Section 6. Quorum. A majority of the Board of Directors shall constitute a quorum for the transaction of business at any meeting of the Board; but if less than a majority of the directors are present at said meeting, a majority of the directors present may adjourn the meeting from time to time without further notice.

Section 7. Manner of Acting. The act of a majority of the directors present at a meeting at which a quorum is present shall be the act of the board of directors, unless the act of a greater number is required by law or by these bylaws.

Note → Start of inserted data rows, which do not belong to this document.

(** [track_command], up to the messages and the channel that it asks
    Discord for: the reply, the bot and the file afterwards. *)
Definition track_command (up : upstream) (now : Z) (symbol : string)
    (self : bot) (fs : disk) : track_reply * bot * disk :=
  let symbol := upper symbol in
  let '(stock_data, m, _) :=
    get_stock_data up now symbol (stock_manager self) in
  let self := set_stock_manager self m in
  match stock_data with
  | None => (CouldNotFind, self, fs)
  | Some stock_data =>
      if py_in symbol (tracked_stocks self) then (AlreadyTracked, self, fs)
      else
        let self := set_tracked_stocks self (tracked_stocks self ++ [symbol]) in
        let '(_, fs) := save_tracked_stocks now (tracked_stocks self) fs in
        (Added stock_data, self, fs)
  end.

(** [untrack_command], up to the messages and the deletion of the channel. *)
Definition untrack_command (now : Z) (symbol : string) (self : bot) (fs : disk)
  : result untrack_reply * bot * disk :=
  let symbol := upper symbol in
  if negb (py_in symbol (tracked_stocks self)) then (Ok NotTracked, self, fs)
  else
    match list_remove symbol (tracked_stocks self) with
    | Raise x => (Raise x, self, fs)
    | Ok l =>
        let self := set_tracked_stocks self l in
        let '(_, fs) := save_tracked_stocks now (tracked_stocks self) fs in
        (Ok Removed, self, fs)
    end.

End CommandsUpper.

Section AdviceMessages.

(** Text as a list of characters; [tick] is the backquote. *)
Context {A : Type}.
Variable tick : A.

(** The [while remaining_advice] loop of [stockadvice_command]; [fuel]
    bounds the number of rounds. *)
Fixpoint remaining_chunks (fuel : nat) (remaining_advice : list A)
  : list (list A) :=
  match fuel with
  | O => []
  | S fuel =>
      match remaining_advice with
      | [] => []
      | _ => take 2000 remaining_advice
             :: remaining_chunks fuel (drop 2000 remaining_advice)
      end
  end.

            Article VI  Committees:  The ACRE has six committees: the Membership Committee, the Science and Program Committee, the Public Affairs Committee, the Education and Award Committee, the Finance Committee, and the Long-Range Planning Committee. Each committee will be composed of a Chairman, who is also a Director of the Board, and at least 4 members. Regular (full voting) Members of the ACRE shall elect the members of each committee.  Generally, service on these committees shall be for a three-year term with replacement of the members annually to maintain continuity.  There shall be no limitation in the number of terms a member may serve on a given committee. Each committee may adopt rules for its own  commission no inconsistent with these bylaws or with rules adopted by the board of directors.

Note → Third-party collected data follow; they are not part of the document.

Lemma string_of_uint_ascii d : Forall ascii_unit (lit (NilEmpty.string_of_uint d)).
Proof.
  induction d; cbn [NilEmpty.string_of_uint];
    first [ apply Forall_nil; exact I
          | apply Forall_cons; split; [unfold ascii_unit; cbn; lia | assumption] ].
Qed.

Lemma decimal_ascii z : Forall ascii_unit (decimal z).
Proof.
  unfold decimal, NilZero.string_of_int, NilZero.string_of_uint.
  destruct (Z.to_int z) as [d | d].
  - destruct d; try apply string_of_uint_ascii.
    apply Forall_ascii_check. reflexivity.
  - apply Forall_cons; split; [unfold ascii_unit; cbn; lia |].
    destruct d; try apply string_of_uint_ascii.
    apply Forall_ascii_check. reflexivity.
Qed.

Lemma positive_toString_ascii x : Forall ascii_unit (positive_toString x).
Proof.
  assert (Hlit : forall l, forallb (fun c => (0 <=? c) && (c <? 128)) l = true ->
                           Forall ascii_unit l) by apply Forall_ascii_check.
  unfold positive_toString.
  destruct (x <=? 2 ^ 53); [apply decimal_ascii |].
  destruct (shortest x) as [s n].
  pose proof (decimal_ascii s) as Hs.
  pose proof (decimal_ascii (n - 1)) as He.
  destruct (n <=? 21).
  - apply Forall_app. split; [exact Hs |].
    apply Forall_replicate. unfold ascii_unit. lia.
  - destruct (decimal s) as [| d [| d' more]]; [apply Forall_nil; exact I | ..];
      apply Forall_cons in Hs as [Hd Hmore];
      apply Forall_cons; (split; [exact Hd |]).
    + apply Forall_app. split; [apply Hlit; reflexivity | exact He].
    + apply Forall_app. split; [apply Hlit; reflexivity |].
      apply Forall_app. split; [exact Hmore |].
      apply Forall_app. split; [apply Hlit; reflexivity | exact He].
Qed.

Lemma Number_toString_ascii n : Forall ascii_unit (Number_toString n).
Proof.
  destruct n; cbn [Number_toString];
    try (apply Forall_ascii_check; reflexivity).
  destruct (z <? 0); [| apply positive_toString_ascii].
  apply Forall_app. split; [apply Forall_ascii_check; reflexivity |].
  apply positive_toString_ascii.
Qed.

(** X11: when the four text fields hold ASCII only, the payload part of
    the plaintext buffer is the field string itself, one byte per
    character, and the length of the token follows from the number of
    characters. *)
Theorem ascii_payload (f : Final) :
  Forall ascii_unit (finalDeviceIdentifier f) ->
  Forall ascii_unit (finalSn f) ->
  Forall ascii_unit (finalDeviceModel f) ->
  Forall ascii_unit (finalOs f) ->
  combinedData f = Return (initialBytes (finalTimestamp f) ++ dataString f) /\
  exists token,
    encodeFinal f = Return token /\
    length token = ((4 + length (dataString f) + 2) / 3 * 4)%nat.
Proof.
  intros Hid Hsn Hdm Hos.
  assert (Hd : TextEncoder_encode (dataString f) = dataString f).
  { apply TextEncoder_encode_ascii. unfold dataString.
    repeat (apply Forall_app; split); try assumption;
      try (apply Forall_ascii_check; reflexivity).
    - apply Number_toString_ascii.
    - destruct (isDevelopment f); apply Forall_ascii_check; reflexivity. }
  rewrite combinedData_eq, encodeFinal_eq, Hd. split; [reflexivity |].
  eexists. split; [reflexivity |].
  rewrite base64_length, encrypt_length, length_app, initialBytes_length.
  reflexivity.
Qed.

Section 1. The Membership Committee: The Membership Committee shall review applications for membership. It shall prepare explanation letters for candidates whose applications are deferred, declined, or recommended for a different category of membership. The letters will be prepared by the membership services staff on advice of the Committee Chairman. A deferral is to be used only when the committee requires specific information. The Committee shall consider all matters pertaining to membership and report its activities to the Board. Any member may resign by filing a written resignation with the Membership Committee. The Committee shall from time to time request approval from the Board of Directors for changes in the amount, time, and manner of payment of any membership dues or related fees payable to the ACRE by members. Membership shall become inactive for a member who does not pay the required membership dues and shall not be reinstated until the membership dues are paid and the requirements for eligibility are met and approved by the Membership Committee. The Committee shall terminate the membership of any member who becomes ineligible for membership upon an approval of the Board of Directors.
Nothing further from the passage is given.